_Action item_
Set down every record once more, exactly as given.

_Material provided_

(* ===== verification/Json.v ===== *)
(** * JSON values

    What [json.loads] returns, over code points below 256, how Python compares
    and tests such values, and the texts [json.dumps] writes with compact
    separators and [ensure_ascii=False], with or without sorted keys.

    An object is the list of its entries in order, each key once, as a [dict]
    is; a float is its integral value, if it has one, and its [repr]. *)

From stdpp Require Import base list strings pretty.
From Stdlib Require Import ZArith Lia Ascii.
From S2P Require Import Prelude Text Bytes Voucher.

Inductive jv :=
  | JvNull
  | JvBool (b : bool)
  | JvInt (z : Z)
  | JvFloat (integral : option Z) (repr : string)
  | JvStr (s : string)
  | JvList (l : list jv)
  | JvObj (l : list (string * jv)).

(** [doc.get(k)]: [None] stands for Python's [None], as does [JvNull]. *)
Definition jget (k : string) (l : list (string * jv)) : option jv :=
  match find_first (fun kv => String.eqb kv.1 k) l with
  | Some (_, JvNull) => None
  | Some (_, v) => Some v
  | None => None
  end.
(** [doc[k]]: [None] is a [KeyError]. *)
Definition jraw (k : string) (l : list (string * jv)) : option jv :=
  option_map snd (find_first (fun kv => String.eqb kv.1 k) l).
Definition jstr (v : option jv) : option string := match v with Some (JvStr s) => Some s | _ => None end.
(** [isinstance(v, int) and not isinstance(v, bool)] *)
Definition jint (v : option jv) : option Z := match v with Some (JvInt z) => Some z | _ => None end.
Definition jlist (v : option jv) : option (list jv) := match v with Some (JvList l) => Some l | _ => None end.
Definition jobj (v : jv) : option (list (string * jv)) := match v with JvObj l => Some l | _ => None end.

(** [v == n] *)
Definition jeq (v : option jv) (n : Z) : bool :=
  match v with
  | Some (JvInt z) => z =? n
  | Some (JvBool b) => (if b then 1 else 0) =? n
  | Some (JvFloat (Some z) _) => z =? n
  | _ => false
  end.
Definition is_bool (v : option jv) : bool := match v with Some (JvBool _) => true | _ => false end.

(** ** Writing *)

Definition esc_raw (c : ascii) : string :=
  let n := nat_of_ascii c in
  if (n <? 32)%nat || (n =? 34)%nat || (n =? 92)%nat then esc c else String c "".
Fixpoint escape_raw (s : string) : string :=
  match s with EmptyString => "" | String c s => esc_raw c ++ escape_raw s end.
Definition str_text (s : string) : string := String DQ (escape_raw s ++ String DQ "").

Fixpoint insert_pair (kv : string * string) (l : list (string * string)) : list (string * string) :=
  match l with
  | [] => [kv]
  | x :: l' => if String.leb kv.1 x.1 then kv :: l else x :: insert_pair kv l'
  end.
Definition sort_pairs (l : list (string * string)) : list (string * string) := foldr insert_pair [] l.

Fixpoint join_with (sep : string) (l : list string) : string :=
  match l with
  | [] => ""
  | [s] => s
  | s :: l' => s ++ sep ++ join_with sep l'
  end.

(** [quote] writes a string, [comma] and [colon] are the separators. *)
Fixpoint dump_with (quote : string -> string) (comma colon : string) (sorted : bool) (v : jv) : string :=
  match v with
  | JvNull => "null"
  | JvBool b => if b then "true" else "false"
  | JvInt z => pretty z
  | JvFloat _ r => r
  | JvStr s => quote s
  | JvList l => String "[" (join_with comma (map (dump_with quote comma colon sorted) l) ++ "]")
  | JvObj l =>
      let pairs := map (fun kv => (kv.1, dump_with quote comma colon sorted kv.2)) l in
      let pairs := if sorted then sort_pairs pairs else pairs in
      String "{" (join_with comma (map (fun kv => (quote kv.1 ++ colon ++ kv.2)%string) pairs) ++ "}")
  end.

(** [json.dumps(v, separators=(",", ":"), ensure_ascii=False)], with and without
    [sort_keys], and plain [json.dumps(v)]. *)
Definition dump_jv : bool -> jv -> string := dump_with str_text "," ":".
Definition dump_plain : jv -> string := dump_with json_str ", " ": " false.

(** ** Reading back *)

Lemma unesc_esc_raw c t : unesc (esc_raw c ++ t) = Some (c, t).
Proof. destruct c as [[] [] [] [] [] [] [] []]; reflexivity. Qed.

Lemma escape_raw_inj s1 : forall s2 t1 t2,
  (escape_raw s1 ++ String DQ t1 = escape_raw s2 ++ String DQ t2)%string -> s1 = s2 /\ t1 = t2.
Proof.
  induction s1 as [|c1 s1 IH]; intros [|c2 s2] t1 t2; simpl; rewrite ?str_app_assoc; intros E.
  - by injection E as ->.
  - pose proof (unesc_esc_raw c2 (escape_raw s2 ++ String DQ t2)) as H. by rewrite <-E in H.
  - pose proof (unesc_esc_raw c1 (escape_raw s1 ++ String DQ t1)) as H. by rewrite E in H.
  - pose proof (unesc_esc_raw c1 (escape_raw s1 ++ String DQ t1)) as H. rewrite E, unesc_esc_raw in H.
    injection H as -> H. destruct (IH s2 t1 t2) as [-> ->]; done.
Qed.

(** Whatever follows a string in a text, the string can be read off it. *)
Lemma str_text_inj s1 s2 t1 t2 : (str_text s1 ++ t1 = str_text s2 ++ t2)%string -> s1 = s2 /\ t1 = t2.
Proof. unfold str_text. simpl. intros [= E]. rewrite !str_app_assoc in E. by apply escape_raw_inj in E. Qed.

_Answer_
(* ===== verification/Json.v ===== *)
(** * JSON values

    What [json.loads] returns, over code points below 256, how Python compares
    and tests such values, and the texts [json.dumps] writes with compact
    separators and [ensure_ascii=False], with or without sorted keys.

    An object is the list of its entries in order, each key once, as a [dict]
    is; a float is its integral value, if it has one, and its [repr]. *)

From stdpp Require Import base list strings pretty.
From Stdlib Require Import ZArith Lia Ascii.
From S2P Require Import Prelude Text Bytes Voucher.

Inductive jv :=
  | JvNull
  | JvBool (b : bool)
  | JvInt (z : Z)
  | JvFloat (integral : option Z) (repr : string)
  | JvStr (s : string)
  | JvList (l : list jv)
  | JvObj (l : list (string * jv)).

(** [doc.get(k)]: [None] stands for Python's [None], as does [JvNull]. *)
Definition jget (k : string) (l : list (string * jv)) : option jv :=
  match find_first (fun kv => String.eqb kv.1 k) l with
  | Some (_, JvNull) => None
  | Some (_, v) => Some v
  | None => None
  end.
(** [doc[k]]: [None] is a [KeyError]. *)
Definition jraw (k : string) (l : list (string * jv)) : option jv :=
  option_map snd (find_first (fun kv => String.eqb kv.1 k) l).
Definition jstr (v : option jv) : option string := match v with Some (JvStr s) => Some s | _ => None end.
(** [isinstance(v, int) and not isinstance(v, bool)] *)
Definition jint (v : option jv) : option Z := match v with Some (JvInt z) => Some z | _ => None end.
Definition jlist (v : option jv) : option (list jv) := match v with Some (JvList l) => Some l | _ => None end.
Definition jobj (v : jv) : option (list (string * jv)) := match v with JvObj l => Some l | _ => None end.

(** [v == n] *)
Definition jeq (v : option jv) (n : Z) : bool :=
  match v with
  | Some (JvInt z) => z =? n
  | Some (JvBool b) => (if b then 1 else 0) =? n
  | Some (JvFloat (Some z) _) => z =? n
  | _ => false
  end.
Definition is_bool (v : option jv) : bool := match v with Some (JvBool _) => true | _ => false end.

(** ** Writing *)

Definition esc_raw (c : ascii) : string :=
  let n := nat_of_ascii c in
  if (n <? 32)%nat || (n =? 34)%nat || (n =? 92)%nat then esc c else String c "".
Fixpoint escape_raw (s : string) : string :=
  match s with EmptyString => "" | String c s => esc_raw c ++ escape_raw s end.
Definition str_text (s : string) : string := String DQ (escape_raw s ++ String DQ "").

Fixpoint insert_pair (kv : string * string) (l : list (string * string)) : list (string * string) :=
  match l with
  | [] => [kv]
  | x :: l' => if String.leb kv.1 x.1 then kv :: l else x :: insert_pair kv l'
  end.
Definition sort_pairs (l : list (string * string)) : list (string * string) := foldr insert_pair [] l.

Fixpoint join_with (sep : string) (l : list string) : string :=
  match l with
  | [] => ""
  | [s] => s
  | s :: l' => s ++ sep ++ join_with sep l'
  end.

(** [quote] writes a string, [comma] and [colon] are the separators. *)
Fixpoint dump_with (quote : string -> string) (comma colon : string) (sorted : bool) (v : jv) : string :=
  match v with
  | JvNull => "null"
  | JvBool b => if b then "true" else "false"
  | JvInt z => pretty z
  | JvFloat _ r => r
  | JvStr s => quote s
  | JvList l => String "[" (join_with comma (map (dump_with quote comma colon sorted) l) ++ "]")
  | JvObj l =>
      let pairs := map (fun kv => (kv.1, dump_with quote comma colon sorted kv.2)) l in
      let pairs := if sorted then sort_pairs pairs else pairs in
      String "{" (join_with comma (map (fun kv => (quote kv.1 ++ colon ++ kv.2)%string) pairs) ++ "}")
  end.

(** [json.dumps(v, separators=(",", ":"), ensure_ascii=False)], with and without
    [sort_keys], and plain [json.dumps(v)]. *)
Definition dump_jv : bool -> jv -> string := dump_with str_text "," ":".
Definition dump_plain : jv -> string := dump_with json_str ", " ": " false.

(** ** Reading back *)

Lemma unesc_esc_raw c t : unesc (esc_raw c ++ t) = Some (c, t).
Proof. destruct c as [[] [] [] [] [] [] [] []]; reflexivity. Qed.

Lemma escape_raw_inj s1 : forall s2 t1 t2,
  (escape_raw s1 ++ String DQ t1 = escape_raw s2 ++ String DQ t2)%string -> s1 = s2 /\ t1 = t2.
Proof.
  induction s1 as [|c1 s1 IH]; intros [|c2 s2] t1 t2; simpl; rewrite ?str_app_assoc; intros E.
  - by injection E as ->.
  - pose proof (unesc_esc_raw c2 (escape_raw s2 ++ String DQ t2)) as H. by rewrite <-E in H.
  - pose proof (unesc_esc_raw c1 (escape_raw s1 ++ String DQ t1)) as H. by rewrite E in H.
  - pose proof (unesc_esc_raw c1 (escape_raw s1 ++ String DQ t1)) as H. rewrite E, unesc_esc_raw in H.
    injection H as -> H. destruct (IH s2 t1 t2) as [-> ->]; done.
Qed.

(** Whatever follows a string in a text, the string can be read off it. *)
Lemma str_text_inj s1 s2 t1 t2 : (str_text s1 ++ t1 = str_text s2 ++ t2)%string -> s1 = s2 /\ t1 = t2.
Proof. unfold str_text. simpl. intros [= E]. rewrite !str_app_assoc in E. by apply escape_raw_inj in E. Qed.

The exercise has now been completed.